**EXERCISE BRIEF:**
The entries below contain a line with "- left. rewrite" and a line with "- split; [vm_compute;". Quote exactly those two lines and all lines between them.
□ □ □ □
(* ===== verification/AutoFiles.v ===== *)
(** * Files of automatic tokens (src/aflplusplus/src/afl-fuzz-extras.c)

    [save_auto] writes the most used automatic tokens to numbered files,
    [auto_extras/auto_000000] and so on; a session that is resumed reads them back with
    [load_auto].  The directory is a map from the numbers to the contents. *)
From S2P Require Import Prelude DetStages Rng Extras ExtrasTheorems.
#[local] Open Scope Z_scope.

(** Files [i], [i + 1], ... written over *)
Fixpoint write_autos (i : nat) (l : list auto_extra_data) (dir : gmap nat (list Z)) : gmap nat (list Z) :=
  match l with
  | [] => dir
  | x :: l => write_autos (S i) l (<[i := a_data x]> dir)
  end.

Definition save_auto (d : dict) (dir : gmap nat (list Z)) : dict * gmap nat (list Z) :=
  if negb (auto_changed d) then (d, dir)
  else (Dict (extras d) (a_extras d) false,
        write_autos 0 (take (Z.to_nat (Z.min USE_AUTO_EXTRAS (Z.of_nat (length (a_extras d))))) (a_extras d)) dir).

Section load.
Context {Hsort : Qsort} {W : Type} `{!Random W}.

(** [for (i = 0; i < USE_AUTO_EXTRAS; ++i)], with [n] rounds left; one byte more than the
    longest token is read. *)
Fixpoint load_autos (n i : nat) (dir : gmap nat (list Z)) (d : dict) (w : W) : dict * W :=
  match n with
  | O => (d, w)
  | S n =>
      match dir !! i with
      | None => (d, w)
      | Some file =>
          let tmp := take (Z.to_nat (MAX_AUTO_EXTRA + 1)) file in
          let len := Z.of_nat (length tmp) in
          let '(d, w) :=
            if (MIN_AUTO_EXTRA <=? len) && (len <=? MAX_AUTO_EXTRA) then maybe_add_auto tmp d w else (d, w) in
          load_autos n (S i) dir d w
      end
  end.

Definition load_auto (dir : gmap nat (list Z)) (d : dict) (w : W) : dict * W := load_autos (Z.to_nat USE_AUTO_EXTRAS) 0 dir d w.

(** ** Tokens that were added once are accepted again *)

Definition auto_kept (d : dict) : Prop := Forall (fun x => ~ auto_rejects (a_data x) d) (a_extras d).

Lemma maybe_add_auto_data mem d (w : W) :
  let d' := (maybe_add_auto mem d w).1 in
  extras d' = extras d
  /\ (d' = d \/ (is_run mem = false /\ Z.of_nat (length mem) <= MAX_AUTO_EXTRA /\ is_builtin mem = false
       /\ match_nocase mem (skip_shorter (length mem) (extras d)) = false
       /\ forall x, x ∈ a_extras d' -> a_data x = mem \/ exists y, y ∈ a_extras d /\ a_data x = a_data y)).
Proof.
  unfold maybe_add_auto. destruct (is_run mem) eqn:E1; [simpl; auto|]. cbn [orb].
  destruct (Z.ltb_spec MAX_AUTO_EXTRA (Z.of_nat (length mem))); [simpl; auto|].
  destruct (is_builtin mem) eqn:E2; [simpl; auto|]. destruct (match_nocase _ _) eqn:E3; [simpl; auto|].
  set (d' := (match bump_auto _ _ with Some _ => _ | None => _ end).1).
  enough (H1 : extras d' = extras d /\ forall x, x ∈ a_extras d' -> a_data x = mem \/ exists y, y ∈ a_extras d /\ a_data x = a_data y)
    by (split; [apply H1|right; repeat split; try done; apply H1]).
  subst d'. pose proof (bump_auto_spec mem (a_extras d)) as Hb. destruct (bump_auto mem (a_extras d)) as [l|]; cbn [fst].
  - split; [done|]. intros x. cbn [a_extras]. rewrite sort_a_extras_permutes. intros Hx. right.
    assert (Hin : a_data x ∈ map a_data (a_extras d)) by (destruct Hb as [<- _]; by apply list_elem_of_fmap_2).
    apply list_elem_of_fmap in Hin as (y & Hy & Hin). by exists y.
  - destruct (_ <? _); [|destruct (below w _) as [r w']]; (split; [done|]); cbn [fst a_extras]; intros x; rewrite sort_a_extras_permutes.
    + intros [Hx|Hx%list_elem_of_singleton]%elem_of_app; [right; by exists x|left; by subst].
    + intros (i & Hi)%list_elem_of_lookup. apply list_lookup_insert_Some in Hi as [(_ & <- & _)|(_ & Hi)]; [by left|].
      right. exists x. split; [by eapply list_elem_of_lookup_2|done].
Qed.

(** The automatic dictionary never holds a token it would reject. *)
Lemma maybe_add_auto_kept mem d (w : W) : by_len (extras d) -> auto_kept d -> auto_kept (maybe_add_auto mem d w).1.
Proof.
  intros Hs Hk. destruct (maybe_add_auto_data mem d w) as [He Hc]. cbv zeta in *. destruct Hc as [->|(H1 & H2 & H3 & H4 & Hx)]; [done|].
  apply Forall_forall. intros x Hin. unfold auto_rejects. rewrite He. destruct (Hx x Hin) as [->|(y & Hy & ->)].
  - intros [?|[?|[?|Hm]]]; [congruence|lia|congruence|]. apply (match_nocase_extras mem (extras d) Hs) in Hm. congruence.
  - unfold auto_kept in Hk. rewrite Forall_forall in Hk. exact (Hk y Hy).
Qed.

(** A new token is appended as long as there is room. *)
Lemma maybe_add_auto_new mem d (w : W) :
  by_len (extras d) -> ~ auto_rejects mem d -> folded mem ∉ map (fun x => folded (a_data x)) (a_extras d) ->
  Z.of_nat (length (a_extras d)) < MAX_AUTO_EXTRAS ->
  maybe_add_auto mem d w = (Dict (extras d) (sort_a_extras (a_extras d ++ [AutoExtra mem 0])) true, w).
Proof.
  intros Hs Hr Hn Hl. unfold auto_rejects in Hr. unfold maybe_add_auto.
  destruct (is_run mem); [tauto|]. cbn [orb]. destruct (Z.ltb_spec MAX_AUTO_EXTRA (Z.of_nat (length mem))); [tauto|].
  destruct (is_builtin mem); [tauto|]. destruct (match_nocase _ _) eqn:E.
  { apply match_nocase_extras in E; [tauto|done]. }
  pose proof (bump_auto_spec mem (a_extras d)) as Hb. destruct (bump_auto mem (a_extras d)); [tauto|].
  by rewrite (proj2 (Z.ltb_lt _ _) Hl).
Qed.

(** The tokens that come back: those long enough *)
Definition long_enough (x : auto_extra_data) : Prop := MIN_AUTO_EXTRA <= Z.of_nat (length (a_data x)).
#[export] Instance long_enough_dec x : Decision (long_enough x).
Proof. unfold long_enough. apply _. Defined.

Lemma write_autos_lookup i l dir j :
  write_autos i l dir !! j = if decide (i <= j < i + length l)%nat then a_data <$> l !! (j - i)%nat else dir !! j.
Proof.
  revert i dir. induction l as [|x l IH]; intros i dir; cbn [write_autos length].
  { by rewrite decide_False by lia. }
  rewrite IH. destruct (decide (j = i)) as [->|Hj].
  - rewrite decide_False by lia. rewrite decide_True by lia. by rewrite lookup_insert_eq, Nat.sub_diag.
  - rewrite lookup_insert_ne by done. destruct (decide (S i <= j < S i + length l)%nat).
    + rewrite decide_True by lia. by replace (j - i)%nat with (S (j - S i)) by lia.
    + by rewrite decide_False by lia.
Qed.

(** A token as it is when it has been read *)
Definition unused (x : auto_extra_data) : auto_extra_data := AutoExtra (a_data x) 0.
Definition folds (l : list auto_extra_data) : list (list Z) := map (fun x => folded (a_data x)) l.

Lemma folds_unused l : folds (map unused l) = folds l.
Proof. unfold folds. rewrite map_map. done. Qed.

Lemma load_autos_ok l n i dir d (w : W) :
  by_len (extras d) -> Forall (fun x => ~ auto_rejects (a_data x) d) l -> NoDup (folds (a_extras d ++ l)) ->
  Z.of_nat (length (a_extras d ++ l)) < MAX_AUTO_EXTRAS -> (length l <= n)%nat ->
  (forall j, (j < length l)%nat -> dir !! (i + j)%nat = a_data <$> l !! j) ->
  dir !! (i + length l)%nat = None \/ n = length l ->
  exists d', load_autos n i dir d w = (d', w) /\ extras d' = extras d
    /\ a_extras d' ≡ₚ a_extras d ++ map unused (filter long_enough l).
Proof.
  revert n i d. induction l as [|x l IH]; intros n i d Hs Hr Hn Hsz Hln Hdir Hend.
  { exists d. cbn [length map] in *. rewrite Nat.add_0_r in Hend. rewrite app_nil_r.
    destruct n as [|n]; [done|]. cbn [load_autos]. destruct Hend as [->|]; [done|lia]. }
  destruct n as [|n]; [simpl in Hln; lia|]. cbn [load_autos]. apply Forall_cons in Hr as [Hx Hr].
  pose proof (Hdir 0%nat ltac:(simpl; lia)) as H0. rewrite Nat.add_0_r in H0. rewrite H0. cbn [lookup list_lookup fmap option_fmap option_map].
  assert (Hlen : Z.of_nat (length (a_data x)) <= MAX_AUTO_EXTRA) by (destruct (decide (MAX_AUTO_EXTRA < Z.of_nat (length (a_data x)))); [|lia]; exfalso; apply Hx; right; by left).
  rewrite take_ge by lia. rewrite (proj2 (Z.leb_le _ _) Hlen), andb_true_r.
  assert (Hdir' : forall j, (j < length l)%nat -> dir !! (S i + j)%nat = a_data <$> l !! j).
  { intros j Hj. specialize (Hdir (S j) ltac:(simpl; lia)). by replace (S i + j)%nat with (i + S j)%nat by lia. }
  assert (Hend' : dir !! (S i + length l)%nat = None \/ n = length l).
  { destruct Hend as [Hend|Hend]; [left|right; simpl in Hend; lia]. cbn [length] in Hend. by replace (S i + length l)%nat with (i + S (length l))%nat by lia. }
  rewrite filter_cons. destruct (decide (long_enough x)) as [Hlong|Hshort].
  - unfold long_enough in Hlong. rewrite (proj2 (Z.leb_le _ _) Hlong).
    rewrite length_app in Hsz. cbn [length] in Hsz, Hln.
    unfold folds in Hn. rewrite map_app, map_cons, <- Permutation_middle, NoDup_cons in Hn. destruct Hn as [Hnew Hn].
    rewrite maybe_add_auto_new; [|done|done|set_solver|lia].
    pose proof (sort_a_extras_permutes (a_extras d ++ [AutoExtra (a_data x) 0])) as Hp.
    set (d1 := Dict (extras d) _ true).
    destruct (IH n (S i) d1) as (d' & E & He & Ha); try done; [| |lia|].
    + cbn [a_extras d1]. unfold folds. rewrite map_app, Hp, map_app. cbn [map a_data]. rewrite <- app_assoc. cbn [app].
      rewrite <- Permutation_middle. by apply NoDup_cons.
    + cbn [a_extras d1]. rewrite length_app, Hp, length_app. cbn [length]. lia.
    + exists d'. split; [exact E|]. split; [done|]. rewrite Ha. cbn [a_extras d1]. rewrite Hp, <- app_assoc. reflexivity.
  - unfold long_enough in Hshort. rewrite (proj2 (Z.leb_gt _ _)) by lia. cbn [andb].
    rewrite length_app in Hsz. cbn [length] in Hsz, Hln.
    destruct (IH n (S i) d) as (d' & E & He & Ha); try done; [|rewrite length_app; lia|lia|by exists d'].
    unfold folds in *. rewrite map_app, map_cons, <- Permutation_middle, NoDup_cons in Hn. rewrite map_app. apply Hn.
Qed.
End load.

(** ** Theorems *)

(** C29: the automatic dictionary survives a restart.  The files that [save_auto] writes for a
    dictionary of tokens that [maybe_add_auto] accepted, read by [load_auto] into a dictionary
    without automatic tokens, give the tokens back, up to their order and with their counts
    at zero: those among the USE_AUTO_EXTRAS most used that have MIN_AUTO_EXTRA bytes.  The
    shorter ones, which RedQueen adds, are written but not read. *)
Theorem auto_files_roundtrip {Hsort : Qsort} {W} {R : Random W} d changed (w : W) :
  by_len (extras d) -> auto_ok (a_extras d) -> auto_kept d -> auto_changed d = true ->
  exists d', load_auto (save_auto d ∅).2 (Dict (extras d) [] changed) w = (d', w)
    /\ extras d' = extras d
    /\ a_extras d' ≡ₚ map unused (filter long_enough (take (Z.to_nat USE_AUTO_EXTRAS) (a_extras d))).
Proof.
  intros Hs Hok Hk Hch. unfold save_auto. rewrite Hch. cbn [negb snd].
  set (l := take (Z.to_nat (Z.min USE_AUTO_EXTRAS (Z.of_nat (length (a_extras d))))) (a_extras d)).
  assert (Hl : l = take (Z.to_nat USE_AUTO_EXTRAS) (a_extras d)).
  { unfold l. destruct (decide (Z.of_nat (length (a_extras d)) <= USE_AUTO_EXTRAS)); [rewrite !take_ge by lia; done|].
    by rewrite Z.min_l by lia. }
  clearbody l. assert (Hll : (length l <= Z.to_nat USE_AUTO_EXTRAS)%nat) by (rewrite Hl, length_take; lia).
  rewrite <- Hl. unfold load_auto. assert (Hn : Z.of_nat (Z.to_nat USE_AUTO_EXTRAS) = 4096) by (rewrite Z2Nat.id; done).
  set (n := Z.to_nat USE_AUTO_EXTRAS) in *. clearbody n.
  pose proof (load_autos_ok l n 0 (write_autos 0 l ∅) (Dict (extras d) [] changed) w) as H. cbn [extras a_extras app] in H. apply H.
  - exact Hs.
  - rewrite Hl. apply Forall_take. exact Hk.
  - pose proof (auto_nodup _ Hok) as Hnd. rewrite <- (take_drop n (a_extras d)), map_app in Hnd.
    rewrite Hl. by apply NoDup_app in Hnd as [? _].
  - unfold MAX_AUTO_EXTRAS, USE_AUTO_EXTRAS. lia.
  - exact Hll.
  - intros j Hj. rewrite write_autos_lookup, decide_True by lia. by rewrite Nat.sub_0_r.
  - left. rewrite write_autos_lookup, decide_False by lia. done.
Qed.

Definition sample_autos : dict := Dict [[1]] [AutoExtra [1; 2; 3] 7; AutoExtra [73; 72; 68; 82] 5] true.

Lemma auto_files_roundtrip_witness :
  exists d', load_auto (save_auto sample_autos ∅).2 (Dict [[1]] [] false) 0 = (d', 0)
    /\ a_extras d' ≡ₚ [AutoExtra [1; 2; 3] 0; AutoExtra [73; 72; 68; 82] 0].
Proof.
  destruct (auto_files_roundtrip sample_autos false 0) as (d' & E & _ & Hd).
  - repeat constructor.
  - split; [vm_compute; discriminate|by repeat constructor| |].
    + cbn. apply NoDup_cons. split; [intros H%list_elem_of_singleton; discriminate H|apply NoDup_singleton].
    + unfold by_len. cbn. repeat constructor.
  - repeat (apply Forall_cons; split; [intros [H|[H|[H|(x & Hx%list_elem_of_singleton & H)]]]; [discriminate H|vm_compute in H; discriminate H|discriminate H|subst; discriminate H]|]).
    by apply Forall_nil.
  - done.
  - exists d'. split; [exact E|]. exact Hd.
Defined.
□ □ □ □
**RESPONSE FOR THIS EXERCISE:**
  - left. rewrite write_autos_lookup, decide_False by lia. done.
Qed.

Definition sample_autos : dict := Dict [[1]] [AutoExtra [1; 2; 3] 7; AutoExtra [73; 72; 68; 82] 5] true.

Lemma auto_files_roundtrip_witness :
  exists d', load_auto (save_auto sample_autos ∅).2 (Dict [[1]] [] false) 0 = (d', 0)
    /\ a_extras d' ≡ₚ [AutoExtra [1; 2; 3] 0; AutoExtra [73; 72; 68; 82] 0].
Proof.
  destruct (auto_files_roundtrip sample_autos false 0) as (d' & E & _ & Hd).
  - repeat constructor.
  - split; [vm_compute; discriminate|by repeat constructor| |].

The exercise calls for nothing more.